While the free content includes a few movies that viewers can watch in their entirety, only the first episodes of the TV shows are available to watch and is currently only available via desktop or Android devices as Apple iOS browsers are not currently supported. In addition, each of the titles available will also feature a skippable, 30-second pre-roll sizzle reel, highlighting a range of Netflix’s original programming while prompting viewers to sign up for an account at the end.
While Netflix is still, to this day, the clear leader in streaming services, boasting over 193 million paid subscribers at the end of Q2 2020, the streaming video space has become saturated over the years, with competition becoming more intense in just the last year with the launches of Disney+, NBCUniversal’s Peacock, and WarnerMedia’s HBO Max to name a few.
In addition, while content is still king, all platforms have also offered a promotional bundle or tiered-pricing structure in an effort to stay competitive and attract new subscribers such as with Hulu’s ad-supported and non-ad options, bundling options with Disney+ that includes ESPN+ and Hulu, and most recently, HBO Max announced a 20% discount offer for new and returning subscribers with a $12/month promotion for up to one year, down from $15/month.
So what does this move mean for both consumers and advertisers alike?

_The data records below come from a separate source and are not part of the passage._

(* ===== verification/DecodeInputs.v ===== *)
(** The inputs of the decodes of a step
    ([src/vllm_gaudi/v1/worker/hpu_model_runner.py]): the flat positions and
    tokens of the batch, the rows of one token that a decode is padded to, the
    slots they write, and the block buffers of the paged attention. *)

From Stdlib Require Import ZArith Lia.
From stdpp Require Import base strings numbers gmap list.
From S2P Require Import Prelude.
From S2P Require Import PyOrder.
From S2P Require Import BucketRanges.
From S2P Require Import BucketGen.
From S2P Require Import BucketManager.
From S2P Require Import Numpy.
From S2P Require Import Defrag.
From S2P Require Import UnifiedBatch.
From S2P Require Import UnifiedAttention.

Open Scope list_scope.
Open Scope Z_scope.

(** ** Helpers *)

Definition flatten {A} (in_list : list (list A)) : list A := concat in_list.

(** An element per index, [v] where there is none. *)
Definition gather_list {A} (input : list A) (indices : list (option nat)) (v : A) : result (list A) :=
  mapM (fun i => match i with Some k => np_get input (Z.of_nat k) | None => Ok v end) indices.

Definition round_up (value k : Z) : Z := (value + k - 1) / k * k.

(** [pad_list] with a generator that repeats [v]. *)
Definition pad_list {A} (input : list A) (target_len : Z) (v : A) : list A :=
  input ++ replicate (Z.to_nat (target_len - len input)) v.

(** The attributes of the runner that the inputs of a step depend on. *)
Record StepRunner := mkStepRunner {
  run_config : RuntimeConfig;
  run_block_size : Z;
  unified_attn : bool;
  (** Set by [initialize_kv_cache]: the block after the last one of the pool,
      and its first slot. *)
  _PAD_BLOCK_ID : nat;
  _PAD_SLOT_ID : Z;
  max_prefill_batch_size : Z;
  max_num_tokens : Z;
  logits_rounding : Z;
  interleaved_sliding_window : bool;
  sliding_window : option Z
}.

Definition set_pads (num_blocks : nat) (r : StepRunner) : StepRunner :=
  mkStepRunner (run_config r) (run_block_size r) (unified_attn r) num_blocks (Z.of_nat num_blocks * run_block_size r)
    (max_prefill_batch_size r) (max_num_tokens r) (logits_rounding r) (interleaved_sliding_window r) (sliding_window r).

Section inputs.
(** What the ranks of data parallelism agree to add to a number. *)
Context (r : StepRunner) (get_dp_padding : Z -> Z).
Abbreviation bs := (run_block_size r).

(** ** The block buffers of the paged attention *)

(** The padding of one of the three lists: by block number when the cache is
    read from its start, at the end otherwise. *)
Definition padding_fn (indices : option (list (option nat))) (block_bucket_size : Z) (tensor : list Z) (pad_value : Z) : result (list Z) :=
  match indices with
  | Some indices => gather_list tensor indices pad_value
  | None => Ok (pad_list tensor block_bucket_size pad_value)
  end.

Record BlockBuffers := mkBuffers {
  block_list : list Z;
  block_groups : list Z;
  block_usage : list Z
}.

Definition get_habana_paged_attn_buffers (block_tables : list (list nat)) (slot_mapping : list (list Z)) (batch_size : Z) : MB BlockBuffers :=
  last_block_usage ← lift_result (mapM (fun slot => s ← np_get slot 0; Ok (s mod bs + 1)) slot_mapping);
  let groups := imap (fun i bt => replicate (length bt) (Z.of_nat i)) block_tables in
  let usages := (fun '(bt, lbu) => replicate (length bt - 1) bs ++ [lbu])
    <$> filter (fun p => p.1 <> []) (zip block_tables last_block_usage) in
  let blocks := flatten block_tables in
  let groups := flatten groups in
  let usages := flatten usages in
  py_assert (length blocks =? length groups)%nat;;
  py_assert (length blocks =? length usages)%nat;;
  let block_list := Z.of_nat <$> blocks in
  '(indices, size) ←
    (if use_contiguous_pa (run_config r) then
       highest ← lift_result (np_max block_list);
       bucket ← find_decode_bucket batch_size (Z.max (highest + 1) (len block_list)) false;
       let size := bucket.2 + get_dp_padding bucket.2 in
       indices ← lift_result (np_put (replicate (Z.to_nat size) None) (imap (fun i bid => (bid, Some i)) block_list));
       mret (Some indices, size)
     else
       bucket ← find_decode_bucket batch_size (len block_list) false;
       mret (None, bucket.2 + get_dp_padding bucket.2));
  block_list ← lift_result (padding_fn indices size block_list (Z.of_nat (_PAD_BLOCK_ID r)));
  block_groups ← lift_result (padding_fn indices size groups (-1));
  block_usage ← lift_result (padding_fn indices size usages 1);
  mret (mkBuffers block_list block_groups block_usage).

(** ** The rows of the decodes *)

(** [torch.split]: consecutive parts of the given sizes. *)
Fixpoint parts (l : list Z) (sizes : list Z) : list (list Z) :=
  match sizes with
  | [] => []
  | n :: sizes' => take (Z.to_nat n) l :: parts (drop (Z.to_nat n) l) sizes'
  end.
Definition torch_split (l : list Z) (sizes : list Z) : result (list (list Z)) :=
  guard_or (sumZ sizes =? len l) RuntimeError;; Ok (parts l sizes).

(** [pad_sequence]: rows as long as the longest. *)
Definition pad_sequence (rows : list (list Z)) (padding_value : Z) : list (list Z) :=
  (fun row => pad_list row (foldr Z.max 0 (len <$> rows)) padding_value) <$> rows.

(** The first [num_decodes] of [padded] rows of [num_tokens], the others of zeros. *)
Definition fill_rows (padded num_tokens : Z) (rows : list (list Z)) : result (list (list Z)) :=
  guard_or (len rows <=? padded) RuntimeError;;
  Ok (pad_list rows padded (replicate (Z.to_nat num_tokens) 0)).

(** Positions or tokens of the decodes as rows, from the flat array of the step. *)
Definition decode_rows (cpu : list Z) (num_decodes : nat) (total num_tokens padded : Z) (num_tokens_per_req : list Z) : result (list (list Z)) :=
  rows ←
    (if num_tokens =? 1 then
       guard_or (num_decodes <=? length cpu)%nat RuntimeError;;
       Ok ((fun x => [x]) <$> take num_decodes cpu)
     else
       rows ← torch_split (take (Z.to_nat total) cpu) num_tokens_per_req;
       Ok (take num_decodes (pad_sequence rows 0)));
  fill_rows padded num_tokens rows.

(** [torch.gather] along the rows of the block table. *)
Definition gather_blocks (block_table : list (list nat)) (index : list (list Z)) : result (list (list nat)) :=
  guard_or (length index <=? length block_table)%nat RuntimeError;;
  mapM (fun '(row, idx) => np_take row ((fun p => p / bs) <$> idx)) (zip block_table index).

(** The slots of the padding rows run through the padding block. *)
Definition dummy_row (num_tokens : nat) (k : nat) : list Z :=
  (fun j => _PAD_SLOT_ID r + (Z.of_nat (k * num_tokens + j)) mod bs) <$> seq 0 num_tokens.

(** One row per token. *)
Definition view_rows (num_tokens : Z) (rows : list (list Z)) : list (list Z) :=
  if 1 <? num_tokens then (fun x => [x]) <$> flatten rows else rows.

Definition make_slot_mapping (d : OnlineDefragmenter) (block_table : list (list nat)) (num_decodes : nat) (padded num_tokens : Z)
    (padded_index : list (list Z)) : result (list (list Z)) :=
  gathered ← gather_blocks block_table (take num_decodes padded_index);
  let block_number := pad_list gathered padded (replicate (Z.to_nat num_tokens) (_PAD_BLOCK_ID r)) in
  let block_number := (fun row : list nat => resolve d <$> row) <$> block_number in
  let slots := zip_with (zip_with (fun b p => Z.of_nat b * bs + p mod bs)) block_number padded_index in
  Ok (take num_decodes slots ++ imap (fun k _ => dummy_row (Z.to_nat num_tokens) k) (drop num_decodes slots)).

(** The blocks of the window: the last ones of a row. *)
Definition last_blocks {A} (n : Z) (l : list A) : list A :=
  if n =? 0 then l else drop (length l - Z.to_nat n) l.

Record DecodeInputData := mkDecodeInputData {
  num_decodes : nat;
  token_ids : list (list Z);
  position_ids : list (list Z);
  slot_mapping : list (list Z);
  buffers : BlockBuffers;
  window_buffers : option BlockBuffers;
  decode_logits_indices : list Z
}.

(** [_create_decode_input_data] of a model without M-RoPE. *)
Definition _create_decode_input_data (d : OnlineDefragmenter) (positions_cpu input_ids_cpu : list Z)
    (num_decodes : nat) (num_scheduled_tokens context_lens : list Z) (block_table : list (list nat)) : MB DecodeInputData :=
  let num_blocks := (fun c => cdiv (c + 1) bs) <$> context_lens in
  let num_tokens_per_req := take num_decodes num_scheduled_tokens in
  num_tokens ← lift_result (np_max num_tokens_per_req);
  bucket ← find_decode_bucket (Z.of_nat num_decodes) (sumZ num_blocks) (1 <? num_tokens);
  let padded := bucket.1.1 + get_dp_padding bucket.1.1 in
  let total := sumZ num_tokens_per_req in
  let num_tokens_per_req := pad_list num_tokens_per_req (len num_tokens_per_req + (padded - Z.of_nat num_decodes)) 0 in
  block_tables_list ← lift_result (mapM (fun '(i, n) =>
    row ← np_get block_table (Z.of_nat i);
    let seq_block_table := take (Z.to_nat n) row in
    guard_or (len seq_block_table =? n) AssertionError;;
    Ok (replicate (Z.to_nat num_tokens) seq_block_table)) (imap pair num_blocks));
  let block_tables_list := flatten block_tables_list in
  positions ← lift_result (decode_rows positions_cpu num_decodes total num_tokens padded num_tokens_per_req);
  token_ids ← lift_result (decode_rows input_ids_cpu num_decodes total num_tokens padded num_tokens_per_req);
  slot_mapping ← lift_result (make_slot_mapping d block_table num_decodes padded num_tokens positions);
  let token_ids := view_rows num_tokens token_ids in
  let positions := view_rows num_tokens positions in
  let slot_mapping := view_rows num_tokens slot_mapping in
  let query_start_loc := imap (fun i n => Z.of_nat i * num_tokens + n) (take num_decodes num_scheduled_tokens) in
  let logits_indices := pad_list ((fun q => q - 1) <$> query_start_loc) padded 0 in
  let block_tables_list := resolve_all d block_tables_list in
  buffers ← get_habana_paged_attn_buffers block_tables_list slot_mapping (padded * num_tokens);
  window ←
    match interleaved_sliding_window r, sliding_window r with
    | true, Some w =>
        if 0 <? w then
          let window_tables := last_blocks (w / bs) <$> block_tables_list in
          b ← get_habana_paged_attn_buffers window_tables slot_mapping (padded * num_tokens);
          mret (Some b)
        else raise NameError
    | _, _ => mret None
    end;
  mret (mkDecodeInputData num_decodes token_ids positions slot_mapping buffers window logits_indices).

(** A decode of one token, for a rank that has none while another has. *)
Definition _create_dummy_decode_input_data (d : OnlineDefragmenter) (positions_cpu input_ids_cpu : list Z) : MB DecodeInputData :=
  _create_decode_input_data d positions_cpu input_ids_cpu 1 [1] [128] [replicate (_PAD_BLOCK_ID r) 0%nat].

(** The data of the decodes, if there are any, and dummy data. *)
Definition _prepare_decode_inputs (d : OnlineDefragmenter) (positions_cpu input_ids_cpu : list Z) (num_decodes : nat)
    (num_scheduled_tokens num_computed_tokens : list Z) (block_table : list (list nat)) : MB (option DecodeInputData * option DecodeInputData) :=
  let num_pad_across_dp := get_dp_padding (Z.of_nat num_decodes) in
  if (num_decodes =? 0)%nat then
    if 0 <? num_pad_across_dp then
      dummy ← _create_dummy_decode_input_data d positions_cpu input_ids_cpu;
      mret (None, Some dummy)
    else mret (None, None)
  else
    data ← _create_decode_input_data d positions_cpu input_ids_cpu num_decodes num_scheduled_tokens (take num_decodes num_computed_tokens) block_table;
    mret (Some data, None).

End inputs.

(** ** The flat arrays of a step *)

Definition np_repeat {A} (l : list A) (counts : list Z) : result (list A) :=
  rows ← np_map2 (fun x n => replicate (Z.to_nat n) x) l counts; Ok (concat rows).

Definition _get_cumsum_and_arange (num_tokens : list Z) : result (list Z * list Z) :=
  let cu_num_tokens := np_cumsum num_tokens in
  total_num_tokens ← np_get cu_num_tokens (-1);
  starts ← np_map2 Z.sub cu_num_tokens num_tokens;
  cumsums_offsets ← np_repeat starts num_tokens;
  arange ← np_map2 Z.sub (np_arange total_num_tokens) cumsums_offsets;
  Ok (cu_num_tokens, arange).

(** The part of [_prepare_inputs] that fills [positions_cpu] and [input_ids_cpu]
    from the persistent batch. *)
Definition prepare_flat (num_computed_tokens num_scheduled_tokens : list Z) (token_ids : Table) : result (list Z * list Z) :=
  req_indices ← np_repeat (np_arange (len num_scheduled_tokens)) num_scheduled_tokens;
  '(_, arange) ← _get_cumsum_and_arange num_scheduled_tokens;
  computed ← np_take num_computed_tokens req_indices;
  positions ← np_map2 Z.add computed arange;
  input_ids ← fetch_2d token_ids req_indices positions;
  Ok (positions, input_ids).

Is this simply a marketing move to gain more subscribers in this ever increasing and competitive landscape? Or is this perhaps setting the foundation for an ad-supported opportunity for advertisers within Netflix, which has been known to previously provide consumers with an ad-free experience?
While Netflix remains the leader in the online video streaming space based on users, Hulu and Disney+ may have more staying power as their users are more engaged with their content, with 15% of users reporting to spend 5+ hours per day viewing, compared to 11% of users for Netflix. It is also no secret that account sharing is the norm across these platforms, with Netflix being the most shared platform with 54% of users claiming to share their Netflix account with at least one other person according to a recent GlobalWebIndex survey. In addition, only 16% of Americans subscribe to three or more streaming services. Given how saturated the space has become – with five new major streaming services launching just this year alone – someone is bound to get left behind, but the big question is, who?
Given this, there is certainly untapped potential for new subscriber growth here for Netflix and this may be a larger move towards long-term strategic success by enticing users with free access to original programming (content is still king after all) in hopes to build loyalty to these exclusives, all the while, cross-promoting all the exclusive original content available through Netflix with the pre-roll sizzles. Smart move Netflix. But will it work? Only time will tell.